Professor Alex Seifalian appeared on the BBC to talk about his team’s latest work, demonstrating UCL as a leader in the field of devices for reconstructive surgery. Professor Seifalian and his team designed and built the windpipe ‘scaffold’ used in an operation on an Icelandic patient at the Karolinska University Hospital and Karolinska Institutet.
This patient had late-stage tracheal cancer and no suitable donor trachea was available. The patient’s own stem cells were seeded onto Professor Seifalian’s scaffold and a full biological trachea was grown in a bioreactor before being implanted into the patient. Because the transplant used the patient’s own cells, there was no rejection of the implant and the use of immunosuppressants was unnecessary. The operation was a success and the patient has already been discharged from hospital.

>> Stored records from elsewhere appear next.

(** * Elmor Labs KTH-USB reader: a shallow embedding of [main.py]

    The script polls a K-type thermometer over a serial line, keeps the
    readings in a pandas DataFrame of bounded length, appends them to a CSV
    file and redraws a chart.  This development embeds the parts of the
    script that touch the serial line, the DataFrame and the CSV file, and
    proves the properties stated about them.

    Layout: Python numbers and [int.from_bytes]; the settings and the
    register table; the DataFrame operations the script uses; the outside
    world (serial port, wall clock, CSV file, trace of effects) with a
    state-and-exception monad; the script's functions; a scripted device for
    examples; what is observed of a run; then the lemmas and the theorems. *)

From Stdlib Require Import String Ascii.
From Stdlib Require Import ZArith List Bool Lia.
From Stdlib Require Import Floats.
From Stdlib Require Import Strings.Byte.
Import ListNotations.

Local Open Scope Z_scope.

(* The table's [0.1] is read as the nearest binary64 number, as Python
   reads it. *)
#[local] Set Warnings "-inexact-float".

(* ================================================================= *)
(** ** Python numbers *)

(** The value column holds a Python [int] or a Python [float] (binary64):
    the table's multipliers are the float [0.1] and the int [1]. *)
Inductive py_num : Type :=
| PyInt (z : Z)
| PyFloat (f : float).

(** [float(z)]: the binary64 number nearest to [z], ties to even. *)
Definition float_of_int (z : Z) : float :=
  SF2Prim (binary_normalize prec emax z 0 false).

(** Python's [*] on numbers: an [int] operand is converted to [float] when
    the other one is a [float]. *)
Definition py_mul (a b : py_num) : py_num :=
  match a, b with
  | PyInt x, PyInt y => PyInt (x * y)
  | PyInt x, PyFloat g => PyFloat (PrimFloat.mul (float_of_int x) g)
  | PyFloat f, PyInt y => PyFloat (PrimFloat.mul f (float_of_int y))
  | PyFloat f, PyFloat g => PyFloat (PrimFloat.mul f g)
  end.

(** [x < 0] on Python numbers. *)
Definition py_negative (x : py_num) : bool :=
  match x with
  | PyInt z => z <? 0
  | PyFloat f => PrimFloat.ltb f PrimFloat.zero
  end.

(** [x == 0] on Python numbers. *)
Definition py_is_zero (x : py_num) : bool :=
  match x with
  | PyInt z => z =? 0
  | PyFloat f => PrimFloat.eqb f PrimFloat.zero
  end.

(* ================================================================= *)
(** ** Bytes and [int.from_bytes] *)

Definition byte_val (b : byte) : Z := Z.of_N (Byte.to_N b).

Definition byte_of_Z (z : Z) : byte :=
  match Byte.of_N (Z.to_N (z mod 256)) with
  | Some b => b
  | None => x00
  end.

(** Magnitude of a little-endian byte string: least significant byte
    first. *)
Fixpoint le_unsigned (bs : list byte) : Z :=
  match bs with
  | [] => 0
  | b :: tl => byte_val b + 256 * le_unsigned tl
  end.

(** The sign bit of a little-endian byte string is the top bit of its last
    byte; the empty string has none. *)
Definition sign_bit (bs : list byte) : bool :=
  128 <=? byte_val (last bs x00).

(** [int.from_bytes(bs, byteorder='little', signed=signed)], for a byte
    string of any length (the empty one gives 0). *)
Definition int_from_bytes (bs : list byte) (signed : bool) : Z :=
  if signed && sign_bit bs
  then le_unsigned bs - 2 ^ (8 * Z.of_nat (length bs))
  else le_unsigned bs.

(** The positional reading of a little-endian byte string, written as the
    sum of [byte i * 256^i]; [int_from_bytes] is compared with it below. *)
Definition positional_value (bs : list byte) : Z :=
  fold_right Z.add 0
    (map (fun i => byte_val (nth i bs x00) * 256 ^ Z.of_nat i)
         (seq 0 (length bs))).

Definition twos_complement_value (bs : list byte) (signed : bool) : Z :=
  if signed && Z.testbit (positional_value bs) (8 * Z.of_nat (length bs) - 1)
  then positional_value bs - 2 ^ (8 * Z.of_nat (length bs))
  else positional_value bs.

(** The device's side of the wire: [v.to_bytes(width, 'little',
    signed=signed)], [None] where Python raises [OverflowError]. *)
Fixpoint le_bytes (width : nat) (u : Z) : list byte :=
  match width with
  | O => []
  | S k => byte_of_Z u :: le_bytes k (u / 256)
  end.

Definition int_to_bytes (v : Z) (width : nat) (signed : bool)
  : option (list byte) :=
  let m := 2 ^ (8 * Z.of_nat width) in
  if signed
  then if (- m <=? 2 * v) && (2 * v <? m)
       then Some (le_bytes width (v mod m)) else None
  else if (0 <=? v) && (v <? m)
       then Some (le_bytes width v) else None.

(** [a == b] on [bytes]. *)
Fixpoint bytes_eqb (a b : list byte) : bool :=
  match a, b with
  | [], [] => true
  | x :: a', y :: b' => Byte.eqb x y && bytes_eqb a' b'
  | _, _ => false
  end.

(* ================================================================= *)
(** ** Settings *)

Record serial_settings : Type := mkSerialSettings {
  port : string;
  baudrate : Z;
  bytesize : Z;
  stopbits : Z;
  timeout : Z
}.

Definition kth_settings : serial_settings :=
  {| port := "COM9"; baudrate := 9600; bytesize := 8; stopbits := 1;
     timeout := 1 |}.

(** The three module-level switches of the script. *)
Record settings : Type := mkSettings {
  list_all_windows_ports : bool;
  save_to_csv : bool;
  max_length : Z
}.

(** Their values in [main.py]. *)
Definition module_settings : settings :=
  {| list_all_windows_ports := true; save_to_csv := true; max_length := 500 |}.

(* ================================================================= *)
(** ** The register table *)

(** One value of [communication_specs]: the list
    [[command, nr_of_bytes, multiplier, unit, signed]]. *)
Record sensor_spec : Type := mkSpec {
  command : list byte;
  nr_of_bytes : nat;
  multiplier : py_num;
  unit_label : string;
  signed : bool
}.

(** [communication_specs], in the order the dict literal declares its keys
    (the order [.items()] iterates in). *)
Definition communication_specs : list (string * sensor_spec) :=
  [ ("TC1"%string, mkSpec [x10] 2 (PyFloat 0.1%float) "T" true);
    ("TC2"%string, mkSpec [x11] 2 (PyFloat 0.1%float) "T" true);
    ("VDD"%string, mkSpec [x12] 4 (PyInt 1) "uV" true);
    ("TH1"%string, mkSpec [x14] 2 (PyInt 1) "ADC value" false);
    ("TH2"%string, mkSpec [x15] 2 (PyInt 1) "ADC value" false) ].

(** Line 95: [int.from_bytes(read_bytes[0:nr_of_bytes], byteorder='little',
    signed=signed) * multiplier]. *)
Definition decode (s : sensor_spec) (read_bytes : list byte) : py_num :=
  py_mul (PyInt (int_from_bytes (firstn (nr_of_bytes s) read_bytes) (signed s)))
         (multiplier s).

(* ================================================================= *)
(** ** DataFrames *)

(** A row with the columns ['timestamp', 'id', 'unit', 'value'].  The value
    is the number line 95 computes; the dtype pandas stores the column
    under is not modelled. *)
Record reading : Type := mkReading {
  row_timestamp : Z;
  row_id : string;
  row_unit : string;
  row_value : py_num
}.

(** A DataFrame with these four columns: its rows in order, each under its
    index label. *)
Definition dataframe : Type := list (Z * reading).

Definition index (df : dataframe) : list Z := map fst df.
Definition rows (df : dataframe) : list reading := map snd df.

(** [pd.DataFrame()]. *)
Definition empty_frame : dataframe := [].

(** The frame with the rows [rs] under the labels 0, 1, 2, ... *)
Definition frame_of (rs : list reading) : dataframe :=
  combine (map Z.of_nat (seq 0 (length rs))) rs.

(** [pd.concat([df, row], ignore_index=True)]: the rows of both, relabelled
    0, 1, 2, ... *)
Definition concat_ignore_index (df row : dataframe) : dataframe :=
  frame_of (rows df ++ rows row).

(** [df.index.max()] and [df.index.min()].  On an empty index pandas answers
    NaN, which is no row label: [None]. *)
Definition index_max (df : dataframe) : option Z :=
  match index df with
  | [] => None
  | l :: ls => Some (fold_left Z.max ls l)
  end.

Definition index_min (df : dataframe) : option Z :=
  match index df with
  | [] => None
  | l :: ls => Some (fold_left Z.min ls l)
  end.

Definition has_label (label : Z) (df : dataframe) : bool :=
  existsb (Z.eqb label) (index df).

(** [df.loc[label] = row]: overwrites the rows labelled [label]; when there
    is none, the frame is enlarged by one row at the end. *)
Definition loc_set (label : Z) (row : reading) (df : dataframe) : dataframe :=
  if has_label label df
  then map (fun p => if fst p =? label then (label, row) else p) df
  else df ++ [(label, row)].

(** Exceptions of the script.  [NoLabel] is not a Python exception: it marks
    the point where [df.index.max()+1] is NaN and names no row, which the
    embedding does not follow further. *)
Inductive exn : Type :=
| AssertionError
| KeyError
| NoLabel.

Inductive result (A : Type) : Type :=
| Ok (a : A)
| Raise (e : exn).
Arguments Ok {A} a.
Arguments Raise {A} e.

Definition rbind {A B} (r : result A) (f : A -> result B) : result B :=
  match r with
  | Ok a => f a
  | Raise e => Raise e
  end.

(** [df.drop(label, inplace=True)]: removes the rows labelled [label];
    [KeyError] when there is none. *)
Definition drop (label : Z) (df : dataframe) : result dataframe :=
  if has_label label df
  then Ok (filter (fun p => negb (fst p =? label)) df)
  else Raise KeyError.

Dr. Lane also drew attention to the fact that UCLB has a much wider focus than just biomedical technologies. Reflecting the entrepreneurial spirit present at all levels of UCL, UCLB has recently established the company Thiologics, based around the work of UCL’s own Vice-Provost of Enterprise, Professor Steve Caddick and his research group in the Department of Chemistry.
UCLB has invested in Charity Checkout, the charity-based company of UCL student Chester Mojay-Sinclare, and is also helping in the development of an English app for the iPhone based on the work of Professor Bas Aarts, initially to improve grammar in secondary schools.
The focus of this year’s reception was the Slade School of Fine Art. The Slade has a world-class reputation, both within and outside of the art world and although a school of fine art might not seem like the obvious place for enterprise and entrepreneurship, the Slade has been teaching these skills for ears throughout its undergraduate and graduate teaching programmes. Students at the Slade are taught not only how to develop their artistic skills but also how to present their work and how to prepare spaces in which to show their work to its best advantage. The Slade has produced numerous Turner Prize nominees and winners, and Tacita Dean, a Slade alumnus, will be the next artist to create a commission for Tate Modern’s Turbine Hall this autumn.
This year UCLB presented as gifts in a prize draw two original pieces of art from graduates of the UCL Slade School of Fine Art.
The work of the Slade’s alumni is in demand throughout the world; its undergraduate and graduate art shows are popular and well attended, and result in many sales of the work on display. Slade students are equipped not only to create new forms, but to budget, produce, display and sell their artworks – skills that are not only essential for a career as an artist, but also for all areas of business and enterprise, and this year we wanted to highlight those skills. This year UCLB presented as gifts in a prize draw two original pieces of art from graduates of the UCL Slade School of Fine Art; Kazumi Hyodo and Alejandro Cano Lasso.
Dr Anne Lane, Executive Director of UCLB said ‘This year has been a successful one for both UCL and UCL Business. It’s a great pleasure to be able to welcome our guests, people and companies who have worked or are working with UCL and UCLB, to hear about the many diverse activites and opportunities UCL has to offer’.